Vroom Benchmarks • vroom

vroom is a new approach to reading delimited and fixed width data into R.

It stems from the observation that when parsing files reading data from disk and finding the delimiters is generally not the main bottle neck. Instead (re)-allocating memory and parsing the values into R data types (particularly for characters) takes the bulk of the time.

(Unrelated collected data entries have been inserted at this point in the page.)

(** C5 (as amended): for every tour, including tours where the
    primary call of every leg fails, calculateRoute returns a
    totalDistance above 0 and a totalDuration above 0: an accumulated
    distance that is above 0 is returned as it is, also when it is
    below 0.1 km, and any other is returned as 0.1 km; an accumulated
    duration that is above 0 is returned as it is, also when it is
    below 1 minute, and any other is returned as 1 minute.  In
    particular an accumulated distance of 0 is reported as 0.1 km and
    an accumulated duration of 0 as 1 minute. *)
Theorem totals_are_positive (fuel : nat) (provider : Osrm.Provider)
    (containers : list (option Container)) :
  match calculateRoute fuel provider containers with
  | Returns r =>
      (0 <? Result.totalDistance r) = true ∧ (0 <? Result.totalDuration r) = true
  | _ => True
  end ∧
  (∀ route acc,
      Result.totalDistance (finish route acc) =
        (if 0 <? totalDistance acc then totalDistance acc else 0.1) ∧
      Result.totalDuration (finish route acc) =
        (if 0 <? totalDuration acc then totalDuration acc else 1)) ∧
  (∀ route points,
      Result.totalDistance
        (finish route {| allPolylinePoints := points; totalDistance := 0; totalDuration := 0 |})
        = 0.1 ∧
      Result.totalDuration
        (finish route {| allPolylinePoints := points; totalDistance := 0; totalDuration := 0 |})
        = 1).
Proof.
  split; [|split].
  - unfold calculateRoute. destruct (Nat.eqb (length containers) 0); [exact I|].
    destruct (mapWaypoints containers) as [ws| |]; try exact I.
    destruct (sequence fuel ws) as [route|]; [|exact I].
    apply finish_positive.
  - intros route acc. split; reflexivity.
  - intros route points. split; reflexivity.
Qed.

(** C10: for every leg whose response has code "Ok" and a LineString
    geometry with coordinates, calculateRoute appends the coordinates
    of the geometry, not the straight line of the fallback; when the
    route of the response has no distance it adds 0 to the total
    distance, and when it has no duration it adds 0 to the total
    duration. *)
Theorem provider_leg_without_measures_adds_zero
    (provider : Osrm.Provider) (tour : list Waypoint) (acc : Totals) (i : nat)
    (data : Osrm.Data) (route : Osrm.Route) (g : Osrm.Geometry) (coords : list LngLat) :
  legFetch provider tour i = Osrm.Responds data ->
  Osrm.codeIsOk data = true ->
  Osrm.firstRoute data = Some route ->
  Osrm.geometry route = Some g ->
  Osrm.isLineString g = true ->
  Osrm.coordinates g = Some coords ->
  allPolylinePoints (legBody provider tour acc i) = allPolylinePoints acc ++ coords ∧
  (Osrm.distance route = None ->
   totalDistance (legBody provider tour acc i) = totalDistance acc + 0) ∧
  (Osrm.duration route = None ->
   totalDuration (legBody provider tour acc i) = totalDuration acc + 0).
Proof.
  intros Hfetch Hcode Hroute Hgeom Hline Hcoords.
  unfold legBody. unfold legFetch in Hfetch. rewrite Hfetch.
  rewrite (onFetch_succeeded _ _ _ _ route coords).
  - simpl. split; [reflexivity|]. split; intros ->; reflexivity.
  - simpl. now rewrite Hcode, Hroute, Hgeom, Hline, Hcoords.
Qed.

(** C9: two runs of calculateRoute on the same containers, in the
    same order, that both come to an end give the same outcome when,
    for every leg, the provider gives the same answer in both runs or
    fails in both runs, in whatever way: the fallback of a leg depends
    on the coordinates of the leg only. *)
Theorem calculateRoute_deterministic (fuel1 fuel2 : nat) (p1 p2 : Osrm.Provider)
    (containers : list (option Container)) :
  (∀ i origin dest,
      p1 i origin dest = p2 i origin dest ∨
      (fetchFailed (p1 i origin dest) = true ∧ fetchFailed (p2 i origin dest) = true)) ->
  calculateRoute fuel1 p1 containers <> OutOfFuel ->
  calculateRoute fuel2 p2 containers <> OutOfFuel ->
  calculateRoute fuel1 p1 containers = calculateRoute fuel2 p2 containers.
Proof.
  intros Hagree. unfold calculateRoute.
  destruct (Nat.eqb (length containers) 0); [reflexivity|].
  destruct (mapWaypoints containers) as [ws|e|]; [|reflexivity|reflexivity].
  intros H1 H2.
  assert (Hs1 : sequence fuel1 ws <> None) by (destruct (sequence fuel1 ws); congruence).
  assert (Hs2 : sequence fuel2 ws <> None) by (destruct (sequence fuel2 ws); congruence).
  rewrite (sequence_fuel_independent ws fuel1 fuel2 Hs1 Hs2).
  destruct (sequence fuel2 ws) as [route|]; [|reflexivity].
  unfold legLoop. now rewrite (legs_agree p1 p2 route _ Hagree).
Qed.

End CalculateRoute.

Lemma provider_leg_without_measures_adds_zero_witness :
  let provider : Osrm.Provider := fun _ _ _ => Osrm.Responds unmeasuredResponse in
  let tour := [CODECA; waypointOf container1; CODECA] in
  let leg := legBody (runtime := exampleRuntime) provider tour totalsInit 0 in
  allPolylinePoints leg =
    [] ++ [((-51.185)%float, (-29.175)%float); ((-51.19)%float, (-29.18)%float)] ∧
  (@None float = None -> totalDistance leg = (0 + 0)%float) ∧
  (@None float = None -> totalDuration leg = (0 + 0)%float).
Proof.
  intros provider tour leg.
  apply (provider_leg_without_measures_adds_zero (runtime := exampleRuntime)
           provider tour totalsInit 0 unmeasuredResponse
           {| Osrm.geometry :=
                Some {| Osrm.type := Some "LineString";
                        Osrm.coordinates :=
                          Some [((-51.185)%float, (-29.175)%float);
                                ((-51.19)%float, (-29.18)%float)] |};
              Osrm.distance := None;
              Osrm.duration := None |}
           {| Osrm.type := Some "LineString";
              Osrm.coordinates :=
                Some [((-51.185)%float, (-29.175)%float); ((-51.19)%float, (-29.18)%float)] |});
    reflexivity.
Defined.

Lemma calculateRoute_deterministic_witness :
  calculateRoute (runtime := exampleRuntime) 2
    (fun _ _ _ => Osrm.Fails (Error "fetch failed")) [Some container2; Some container1] =
  calculateRoute (runtime := exampleRuntime) 5
    (fun _ _ _ => Osrm.Responds noRouteResponse) [Some container2; Some container1].
Proof.
  apply (calculateRoute_deterministic (runtime := exampleRuntime)).
  - intros i origin dest. right. split; reflexivity.
  - vm_compute. discriminate.
  - vm_compute. discriminate.
Defined.

(** C5 (counterexample): one container and a provider that answers each
    of the two legs with 10 metres and 6 seconds.  The accumulated
    distance is 0.02 km and the accumulated duration 0.2 minutes; both
    are above 0, so they are returned as they are, below 0.1 km and
    below 1 minute. *)
Lemma short_route_is_below_the_floor :
  match calculateRoute (runtime := exampleRuntime) 1
          (fun _ _ _ => Osrm.Responds shortLegResponse) [Some container1] with
  | Returns r =>
      Result.totalDistance r = 0.02%float ∧
      (0.1 <=? Result.totalDistance r)%float = false ∧
      (1 <=? Result.totalDuration r)%float = false
  | _ => False
  end.
Proof. vm_compute. repeat split. Qed.


(** C4 (failing input): a response with code "Ok" whose first route has
    a geometry that is not a LineString.  The leg is not a failure of
    the kinds that reach the fallback, and the body of the leg changes
    nothing: no point is appended and nothing is added to the totals,
    where the fallback appends the two ends of the leg.  With this
    answer on every leg, the route of one container comes back with the
    waypoints as its polyline and with the floor values 0.1 km and
    1 minute. *)
Theorem calculateRoute_drops_leg_without_linestring :
  ∀ (runtime : Runtime),
    fetchFailed (Osrm.Responds pointGeometryResponse) = false ∧
    (∀ acc origin dest,
        onFetch acc origin dest (Osrm.Responds pointGeometryResponse) = acc ∧
        allPolylinePoints (fallbackLeg acc origin dest) =
          allPolylinePoints acc ++ [(lng origin, lat origin); (lng dest, lat dest)]) ∧
    calculateRoute 1 (fun _ _ _ => Osrm.Responds pointGeometryResponse) [Some container1] =
      Returns {| Result.polylinePoints :=
                   [(lng CODECA, lat CODECA);
                    (longitude container1, latitude container1);
                    (lng CODECA, lat CODECA)];
                 Result.distance := (toFixed 0.1%float 2 ++ " km")%string;
                 Result.duration := (toString (Math_round 1%float) ++ " min")%string;
                 Result.totalDistance := 0.1%float;
                 Result.totalDuration := 1%float |}.
Proof.
  intros runtime. split; [reflexivity|]. split.
  - intros acc origin dest. split; [reflexivity|]. simpl. now rewrite <- app_assoc.
  - vm_compute. reflexivity.
Qed.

Therefore you can obtain very rapid input by first performing a fast indexing step and then using the Altrep framework available in R versions 3.5+ to access the values in a lazy / delayed fashion.

How it works

The initial reading of the file simply records the locations of each individual record, the actual values are not read into R. Altrep vectors are created for each column in the data which hold a pointer to the index and the memory mapped file. When these vectors are indexed the value is read from the memory mapping.

This means initial reading is extremely fast, in the real world dataset below it is ~ 1/4 the time of the multi-threaded data.table::fread(). Sampling operations are likewise extremely fast, as only the data actually included in the sample is read. This means things like the tibble print method, calling head(), tail() x[sample(), ] etc. have very low overhead. Filtering also can be fast, only the columns included in the filter selection have to be fully read and only the data in the filtered rows needs to be read from the remaining columns. Grouped aggregations likewise only need to read the grouping variables and the variables aggregated.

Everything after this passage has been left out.